**PROBLEM TO SOLVE**
Reproduce exactly, and only, the lines below from the one containing "destruct (IH (default" through the one containing "destruct (write_path (p".

---*---

(** Making the directory of [p ++ [k]] first changes nothing to what a
    write at [p ++ [k]] gives. *)
Lemma makedirs_parent (p : path) (k : string) (n : node) :
  no_file_above (p ++ [k]) n = true ->
  exists n1 m1,
    makedirs p n = Ok n1
    /\ lookup_path p n1 = Some (Dir m1)
    /\ lookup_path (p ++ [k]) n1 = lookup_path (p ++ [k]) n
    /\ forall x, write_path (p ++ [k]) x n1 = write_path (p ++ [k]) x n.
Proof.
  revert n. induction p as [|a p IH]; intros n H.
  - destruct n as [|m]; [discriminate|]. exists (Dir m), m. repeat split.
  - cbn [app no_file_above] in H. destruct n as [|m]; [discriminate|].
    destruct (IH (default (Dir ∅) (m !! a))) as (c1 & m1 & Hmk & Hl & Hlk & Hw).
    { destruct (m !! a); [exact H | apply no_file_above_empty]. }
    exists (Dir (<[a := c1]> m)), m1. cbn [makedirs app]. rewrite Hmk, bind_Ok.
    split; [reflexivity|]. cbn [lookup_path]. rewrite lookup_insert_eq.
    split; [exact Hl|]. split.
    + rewrite Hlk. destruct (m !! a); [reflexivity|].
      apply lookup_in_empty. now destruct p.
    + intros x. cbn [write_path]. rewrite lookup_insert_eq.
      change (default (Dir ∅) (Some c1)) with c1. rewrite Hw.
      destruct (write_path (p ++ [k]) x (default (Dir ∅) (m !! a))) as [c|e];
        [|reflexivity].
      rewrite !bind_Ok. now rewrite insert_insert_eq.
Qed.

Lemma lookup_remove_eq (p : path) (n : node) :
  p <> [] -> lookup_path p (remove_path p n) = None.
Proof.
  revert n. induction p as [|k q IH]; intros n Hp; [congruence|].
  destruct n as [d|m]; [now destruct q|].
  destruct q as [|k' q'].
  - simpl. now rewrite lookup_delete_eq.
  - cbn [remove_path]. destruct (m !! k) as [c|] eqn:Hk.
    + cbn [lookup_path]. rewrite lookup_insert_eq. apply IH. congruence.
    + cbn [lookup_path]. now rewrite Hk.
Qed.

Lemma write_path_cons (k : string) (q : path) (x : node) (m : gmap string node) :
  write_path (k :: q) x (Dir m)
  = (c ← write_path q x (default (Dir ∅) (m !! k)); Ok (Dir (<[k := c]> m))).
Proof. reflexivity. Qed.

Lemma remove_path_cons (k : string) (q : path) (m : gmap string node) :
  q <> [] ->
  remove_path (k :: q) (Dir m)
  = match m !! k with
    | Some c => Dir (<[k := remove_path q c]> m)
    | None => Dir m
    end.
Proof. destruct q; [congruence | reflexivity]. Qed.

Lemma write_after_remove (p : path) (x y n : node) :
  p <> [] -> lookup_path p n = Some y ->
  write_path p x (remove_path p n) = write_path p x n.
Proof.
  revert n. induction p as [|k q IH]; intros n Hp Hl; [congruence|].
  destruct n as [d|m]; [discriminate|]. cbn [lookup_path] in Hl.
  destruct (m !! k) as [c|] eqn:Hk; [|discriminate].
  destruct (decide (q = [])) as [->|Hq].
  - cbn [remove_path write_path]. rewrite !bind_Ok. now rewrite insert_delete_eq.
  - rewrite (remove_path_cons k q m Hq), Hk, !write_path_cons, lookup_insert_eq, Hk.
    change (default (Dir ∅) (Some (remove_path q c))) with (remove_path q c).
    change (default (Dir ∅) (Some c)) with c.
    rewrite (IH c Hq Hl).
    destruct (write_path q x c) as [c'|e]; [|reflexivity].
    rewrite !bind_Ok. now rewrite insert_insert_eq.
Qed.

Lemma kind_preserved_no_file_above (a b : node) (p : path) (x : node) :
  kind_preserved a b -> lookup_path p a = Some x -> no_file_above p b = true.
Proof.
  revert a b. induction p as [|k q IH]; intros a b Hk Hl; [reflexivity|].
  destruct a as [d|ma]; [discriminate|]. cbn [lookup_path] in Hl.
  destruct (ma !! k) as [ca|] eqn:Hca; [|discriminate].
  pose proof (Hk [] (Dir ma) b eq_refl eq_refl) as Hroot.
  destruct b as [d|mb]; [discriminate|]. cbn [no_file_above].
  destruct (mb !! k) as [cb|] eqn:Hcb; [|reflexivity].
  apply (IH ca cb); [|exact Hl].
  intros p x' y' Hx Hy. apply (Hk (k :: p)); cbn [lookup_path].
  - now rewrite Hca.
  - now rewrite Hcb.
Qed.

Lemma split_on_nonempty (c : ascii) (s : string) : split_on c s <> [].
Proof.
  induction s as [|d s IH]; [discriminate|]. cbn [split_on].
  destruct (Ascii.eqb c d); [discriminate|]. now destruct (split_on c s).
Qed.

Lemma split_on_app (c : ascii) (a b : string) :
  split_on c (a ++ String c b) = (split_on c a ++ split_on c b)%list.
Proof.
  induction a as [|d a IH].
  - rewrite append_nil_l. cbn [split_on app]. now rewrite Ascii.eqb_refl.
  - rewrite append_cons. cbn [split_on]. destruct (Ascii.eqb c d); [now rewrite IH|].
    rewrite IH. pose proof (split_on_nonempty c a) as Hne.
    now destruct (split_on c a).
Qed.

Lemma split_on_plain (c : ascii) (s : string) :
  contains (String c "") s = false -> split_on c s = [s].
Proof.
  induction s as [|d s IH]; [reflexivity|].
  cbn [contains String.prefix split_on]. intros H.
  apply orb_false_iff in H. destruct H as [Hd Hs].
  destruct (Ascii.eqb_spec c d) as [<-|Hne].
  - destruct (ascii_dec c c) as [_|Hcc]; [|now destruct Hcc]. now destruct s.
  - now rewrite (IH Hs).
Qed.

Lemma parse_path_child (pre name : string) :
  plain_name name ->
  parse_path (pre ++ "/" ++ name) = (parse_path pre ++ [name])%list.
Proof.
  intros (Hslash & Hne & Hdot & _). unfold parse_path.
  change (pre ++ "/" ++ name) with (pre ++ String "/" name).
  rewrite split_on_app, filter_app, (split_on_plain "/" name Hslash).
  f_equal. cbn [filter list_filter].
  destruct (String.eqb_spec name "") as [->|_]; [now destruct Hne|].
  destruct (String.eqb_spec name ".") as [->|_]; [now destruct Hdot|].
  reflexivity.
Qed.

Lemma parse_files_to_backup (name : string) :
  plain_name name ->
  map parse_path (files_to_backup (PStr name)) = backed_up_paths name.
Proof.
  intros Hp. unfold files_to_backup, backed_up_paths. cbn [map py_str].
  change ("src/main/java/com/vira/" ++ name)
    with ("src/main/java/com/vira" ++ "/" ++ name).
  change ("src/test/java/com/vira/" ++ name)
    with ("src/test/java/com/vira" ++ "/" ++ name).
  rewrite !(parse_path_child _ name Hp). reflexivity.
Qed.

Lemma backed_up_paths_diverge (name : string) :
  all_diverge (backed_up_paths name) = true.
Proof. reflexivity. Qed.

---*---

**EXERCISE ANSWER**
    destruct (IH (default (Dir ∅) (m !! a))) as (c1 & m1 & Hmk & Hl & Hlk & Hw).
    { destruct (m !! a); [exact H | apply no_file_above_empty]. }
    exists (Dir (<[a := c1]> m)), m1. cbn [makedirs app]. rewrite Hmk, bind_Ok.
    split; [reflexivity|]. cbn [lookup_path]. rewrite lookup_insert_eq.
    split; [exact Hl|]. split.
    + rewrite Hlk. destruct (m !! a); [reflexivity|].
      apply lookup_in_empty. now destruct p.
    + intros x. cbn [write_path]. rewrite lookup_insert_eq.
      change (default (Dir ∅) (Some c1)) with c1. rewrite Hw.
      destruct (write_path (p ++ [k]) x (default (Dir ∅) (m !! a))) as [c|e];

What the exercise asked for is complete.